> Task description: Look over the lines below. Report each one that includes the string "DataFrame".

============================================================

(** ** What the parsers make of a written frame *)

(** The frame the peer is meant to see, given its header. *)
Definition op_frame (op : WriteOp) (h : FrameHeader) : Frame :=
  match op with
  | OpData _ _ d _ => DataFrame h d
  | OpHeaders p => HeadersFrame h (hp_Priority p) (hp_BlockFragment p)
  | OpPriority _ p => PriorityFrame h p
  | OpRSTStream _ c => RSTStreamFrame h c
  | OpSettings l => SettingsFrame h (settings_bytes l)
  | OpSettingsAck => SettingsFrame h []
  | OpPushPromise p => PushPromiseFrame h (pp_PromiseID p) (pp_BlockFragment p)
  | OpPing _ d => PingFrame h d
  | OpGoAway m c d => GoAwayFrame h (m mod 2 ^ 31) c d
  | OpWindowUpdate _ i => WindowUpdateFrame h i
  | OpContinuation _ _ b => ContinuationFrame h b
  | OpRaw _ _ _ p => UnknownFrame h p
  end.

(** The arguments are of the machine types, the stream identifiers legal, a
    HEADERS block not empty, and a raw frame of an extension type. *)
Definition op_wf (op : WriteOp) : Prop :=
  match op with
  | OpData sid _ _ pad => 0 < sid < 2 ^ 31 /\ len (default [] pad) <= 255
  | OpHeaders p =>
      0 < hp_StreamID p < 2 ^ 31 /\ hp_BlockFragment p <> [] /\ is_u8 (hp_PadLength p) /\
      0 <= StreamDep (hp_Priority p) < 2 ^ 31
  | OpPriority sid p => 0 < sid < 2 ^ 31 /\ 0 <= StreamDep p < 2 ^ 31
  | OpRSTStream sid c => 0 < sid < 2 ^ 31 /\ is_u32 c
  | OpSettings l =>
      Forall wf_setting l /\
      forall v, first_value l SettingInitialWindowSize = Some v -> v < 2 ^ 31
  | OpSettingsAck => True
  | OpPushPromise p =>
      0 < pp_StreamID p < 2 ^ 31 /\ 0 < pp_PromiseID p < 2 ^ 31 /\ is_u8 (pp_PadLength p)
  | OpPing _ d => len d = 8
  | OpGoAway m c _ => is_u32 m /\ is_u32 c
  | OpWindowUpdate sid i => is_u32 sid /\ 1 <= i < 2 ^ 31
  | OpContinuation sid _ _ => 0 < sid < 2 ^ 31
  | OpRaw t fl sid _ => 10 <= t < 256 /\ is_u8 fl /\ is_u32 sid
  end.

(** The header a frame is read with. *)
Definition op_header (op : WriteOp) : FrameHeader :=
  let '(t, fl, sid, payload) := op_wire op in
  mkFrameHeader true t fl (len payload) (sid mod 2 ^ 31).

Lemma readUint32_put v t : is_u32 v -> readUint32 (put_uint32 v ++ t) = Ok (t, v).
Proof.
  intros Hv. unfold readUint32. rewrite len_app, len_put_uint32.
  pose proof (len_nonneg t). destruct (4 + len t <? 4) eqn:E; breflect; [lia|].
  rewrite zdrop_app_at, ztake_app_at by done. by rewrite be_uint32_put_nil.
Qed.

Lemma ztake_pad (d p : bytes) n : n = len p -> ztake (len (d ++ p) - n) (d ++ p) = d.
Proof. intros ->. apply ztake_app_at. rewrite len_app. lia. Qed.

Lemma len_padZeros n : is_u8 n -> len (padZeros n) = n.
Proof. intros. unfold padZeros. rewrite len_replicate. width. Qed.

Lemma sid_mod sid : 0 < sid < 2 ^ 31 -> sid mod 2 ^ 31 = sid.
Proof. width. Qed.

Lemma sid_eqb sid : 0 < sid < 2 ^ 31 -> (sid =? 0) = false.
Proof. intros. apply Z.eqb_neq. lia. Qed.

(** Whether a flag is in a set built by addFlag is decided by computation. *)
Ltac flags := repeat match goal with
  | |- context [Has ?f ?v] =>
      let b := eval vm_compute in (Has f v) in
      lazymatch b with true => idtac | false => idtac end;
      change (Has f v) with b
  end.

Lemma parse_headers_op p :
  op_wf (OpHeaders p) ->
  parseHeadersFrame (op_header (OpHeaders p)) (snd (op_wire (OpHeaders p)))
  = Ok (op_frame (OpHeaders p) (op_header (OpHeaders p))).
Proof.
  intros (Hsid & Hfrag & Hpad & Hdep). unfold op_header. cbn [op_wire snd].
  unfold parseHeadersFrame. cbn [StreamID Flags snd].
  rewrite sid_mod, sid_eqb by done.
  assert (0 < len (hp_BlockFragment p)).
  { pose proof (len_nonneg (hp_BlockFragment p)). destruct (Z.eq_dec (len (hp_BlockFragment p)) 0)
      as [E|]; [by apply len_0_inv in E | lia]. }
  pose proof (len_padZeros _ Hpad).
  assert (Hend : forall h prio n, n = hp_PadLength p ->
    (if len (hp_BlockFragment p ++ padZeros (hp_PadLength p)) - n <=? 0
     then Err (streamError (hp_StreamID p) ErrCodeProtocol)
     else Ok (HeadersFrame h prio (ztake (len (hp_BlockFragment p ++ padZeros (hp_PadLength p)) - n)
                 (hp_BlockFragment p ++ padZeros (hp_PadLength p)))))
    = Ok (HeadersFrame h prio (hp_BlockFragment p))).
  { intros h prio n ->. rewrite len_app.
    destruct (_ <=? 0) eqn:E; breflect; [lia|]. rewrite <- len_app, ztake_pad by done. done. }
  pose proof (priority_word_exclusive _ Hdep) as (Hex & Hdp & Hu).
  destruct (PriorityParam_IsZero (hp_Priority p)) eqn:Hz.
  - apply PriorityParam_IsZero_eq in Hz. cbn [op_frame]. rewrite Hz.
    destruct (hp_PadLength p =? 0) eqn:Hp0, (hp_EndHeaders p), (hp_EndStream p); breflect;
      cbn [negb addFlag]; flags; cbn [readByte result_bind app]; by apply Hend.
  - assert (Hprio : readUint32 (priority_bytes (hp_Priority p) ++ hp_BlockFragment p ++ padZeros (hp_PadLength p))
              = Ok (Weight (hp_Priority p) :: hp_BlockFragment p ++ padZeros (hp_PadLength p),
                    priority_word (hp_Priority p))).
    { unfold priority_bytes. rewrite <- app_assoc. by apply readUint32_put. }
    destruct (hp_PadLength p =? 0) eqn:Hp0, (hp_EndHeaders p), (hp_EndStream p); breflect;
      cbn [negb addFlag]; flags; cbn [readByte result_bind app];
      rewrite Hprio; cbn [readByte result_bind]; rewrite land_31bits, Hex, Hdp;
      rewrite Hend by done; cbn [op_frame]; by destruct (hp_Priority p).
Qed.

Lemma parse_push_op p :
  op_wf (OpPushPromise p) ->
  parsePushPromise (op_header (OpPushPromise p)) (snd (op_wire (OpPushPromise p)))
  = Ok (op_frame (OpPushPromise p) (op_header (OpPushPromise p))).
Proof.
  intros (Hsid & Hpid & Hpad). unfold op_header. cbn [op_wire snd].
  unfold parsePushPromise. cbn [StreamID Flags snd]. rewrite sid_mod, sid_eqb by done.
  pose proof (len_padZeros _ Hpad) as Hl.
  assert (Hread : readUint32 (put_uint32 (pp_PromiseID p) ++ pp_BlockFragment p ++ padZeros (pp_PadLength p))
            = Ok (pp_BlockFragment p ++ padZeros (pp_PadLength p), pp_PromiseID p))
    by (apply readUint32_put; width).
  assert (Hend : forall h n, n = pp_PadLength p ->
    (if n >? len (pp_BlockFragment p ++ padZeros (pp_PadLength p))
     then Err (ConnectionError ErrCodeProtocol)
     else Ok (PushPromiseFrame h (Z.land (pp_PromiseID p) (Z.shiftl 1 31 - 1))
                (ztake (len (pp_BlockFragment p ++ padZeros (pp_PadLength p)) - n)
                   (pp_BlockFragment p ++ padZeros (pp_PadLength p)))))
    = Ok (PushPromiseFrame h (pp_PromiseID p) (pp_BlockFragment p))).
  { intros h n ->. rewrite ztake_pad by done. rewrite land_mask, sid_mod by lia.
    destruct (_ >? _) eqn:E; breflect; [|done].
    rewrite len_app in E. pose proof (len_nonneg (pp_BlockFragment p)). lia. }
  destruct (pp_PadLength p =? 0) eqn:Hp0, (pp_EndHeaders p); breflect;
    cbn [negb addFlag]; flags; cbn [app readByte result_bind]; rewrite Hread;
    cbn [result_bind]; by apply Hend.
Qed.

(** The pointer the framer keeps to its cached DATA frame designates one. *)
Definition cache_ok (fc : option nat) (hp : heap) : Prop :=
  forall a, fc = Some a -> exists h d, hp !! a = Some (DataFrame h d).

============================================================

> Response for this exercise:
  | OpData _ _ d _ => DataFrame h d
  forall a, fc = Some a -> exists h d, hp !! a = Some (DataFrame h d).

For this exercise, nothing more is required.